Gwen patted her waistband where it bulged ever so slightly with her handkerchief. "Womanly!" she repeated in a doubtful voice.

"He'll fall in love with her to-day and propose to-morrow. Do him a world of good," said Boreham.

"Propose!" Gwen caught her breath. "But he couldn't—she couldn't—he couldn't—marry!"

"Couldn't marry—I didn't say marry—I said he will propose to-morrow." Boreham laughed a little in his beard.

"I don't understand," stammered the girl. "You mean—she would refuse?"

"No," said Boreham. "It mightn't go as far as that—the whole thing is a matter of words—words—words. It's a part of a man's education to fall in love with Mrs. Dashwood!"

Gwen blinked at him. A piercing thought struck her brain. Spoken words—they didn't count! Words alone didn't clinch the bargain! Words didn't tie a man up to his promise. Was this the "law"? She must get at the actual "law" of the matter. She knew something about love-making, but nothing about the "law."
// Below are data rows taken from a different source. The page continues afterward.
Lemma mapHas_MapObj σ l entries k :
  σ !! l = Some (MapObj entries) ->
  mapHas (Ref l) k σ = (Return (bool_decide (is_Some (entries !! k))), σ).
Proof. intros H. unfold mapHas. by rewrite (bind_return _ _ _ _ _ (load_Some _ _ _ H)). Qed.

Lemma mapGet_MapObj σ l entries k :
  σ !! l = Some (MapObj entries) ->
  mapGet (Ref l) k σ = (Return (default Undefined (entries !! k)), σ).
Proof. intros H. unfold mapGet. by rewrite (bind_return _ _ _ _ _ (load_Some _ _ _ H)). Qed.

Lemma indexRecord_spec maps σ record r index :
  indexing maps σ -> recordAt σ0 record r ->
  exists σ',
    Heap.indexRecord (Ref exactMap) (Ref nameOnlyMap) mapping record index σ = (Return (), σ')
    /\ indexing (Values.indexRecord m maps r) σ'.
Proof.
  intros (Hf & E & N & HE & HN & HmE & HmN) Hr.
  unfold Heap.indexRecord, Values.indexRecord.
  pose proof (roleMapAt_frame _ _ Hf _ _ Hmapping) as Hmapping'.
  pose proof (recordAt_frame _ _ Hf _ _ Hr) as Hr'.
  destruct (getProp_role _ _ _ "player" Hmapping') as (player & Hp & Hplayer).
  rewrite (bind_return _ _ _ _ _ Hp).
  rewrite (bind_return _ _ _ _ _ (getFieldValue_spec _ _ _ _ _ Hr' Hplayer)).
  destruct (getProp_role _ _ _ "team" Hmapping') as (team & Ht & Hteam).
  rewrite (bind_return _ _ _ _ _ Ht).
  rewrite (bind_return _ _ _ _ _ (getFieldValue_spec _ _ _ _ _ Hr' Hteam)).
  destruct (negb (truthy _)).
  { eexists. split; [reflexivity|]. split; [done|]. by exists E, N. }
  rewrite (bind_return _ _ _ _ _ (mapSet_MapObj _ _ _ _ _ HE)).
  set (σ1 := <[exactMap := _]> σ).
  assert (σ1 !! nameOnlyMap = Some (MapObj N)) as HN1
      by (unfold σ1; by rewrite list_lookup_insert_ne).
  assert (σ1 !! exactMap
          = Some (MapObj (<[createMatchKey (Values.getFieldValue r (Js.role m "player"))
                              (Some (orEmpty (Values.getFieldValue r (Js.role m "team"))))
                            := record]> E))) as HE1.
  { unfold σ1. apply list_lookup_insert_eq. by apply lookup_lt_Some in HE. }
  assert (frame (length σ0) σ0 σ1) as Hf1 by (by apply HeapFacts.frame_store).
  rewrite (bind_return _ _ _ _ _ (mapHas_MapObj _ _ _ _ HN1)).
  rewrite (bool_decide_ext _ _ (mapAt_is_Some _ _ _ _ HmN)).
  destruct (negb (bool_decide _)).
  - rewrite (mapSet_MapObj _ _ _ _ _ HN1).
    eexists. split; [reflexivity|]. split; [by apply HeapFacts.frame_store|].
    eexists _, _. split; [by rewrite list_lookup_insert_ne|].
    split; [apply list_lookup_insert_eq; by apply lookup_lt_Some in HN1|].
    split; by apply mapAt_insert.
  - eexists. split; [reflexivity|]. split; [done|].
    eexists _, _. split; [exact HE1|]. split; [exact HN1|].
    split; [by apply mapAt_insert|done].
Qed.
"Do you mean," she said, and she scarcely recognised her own voice, so great was her concentration of thought and so slowly did she pronounce the enigmatic words, "if he had kissed you as well, he would be obliged to marry one?"

Boreham knitted his brows. "If I was, at this moment to kiss you, my dear lady," he began, "I should not be compelled to marry you. Even the gross injustice meted out to us men by the laws (backed up by Mrs. Grundy) dares not go as far as that. But there is no knowing what new oppression is in store for us—in the future."

"I only mean," stammered Gwen, "if he had already said—something."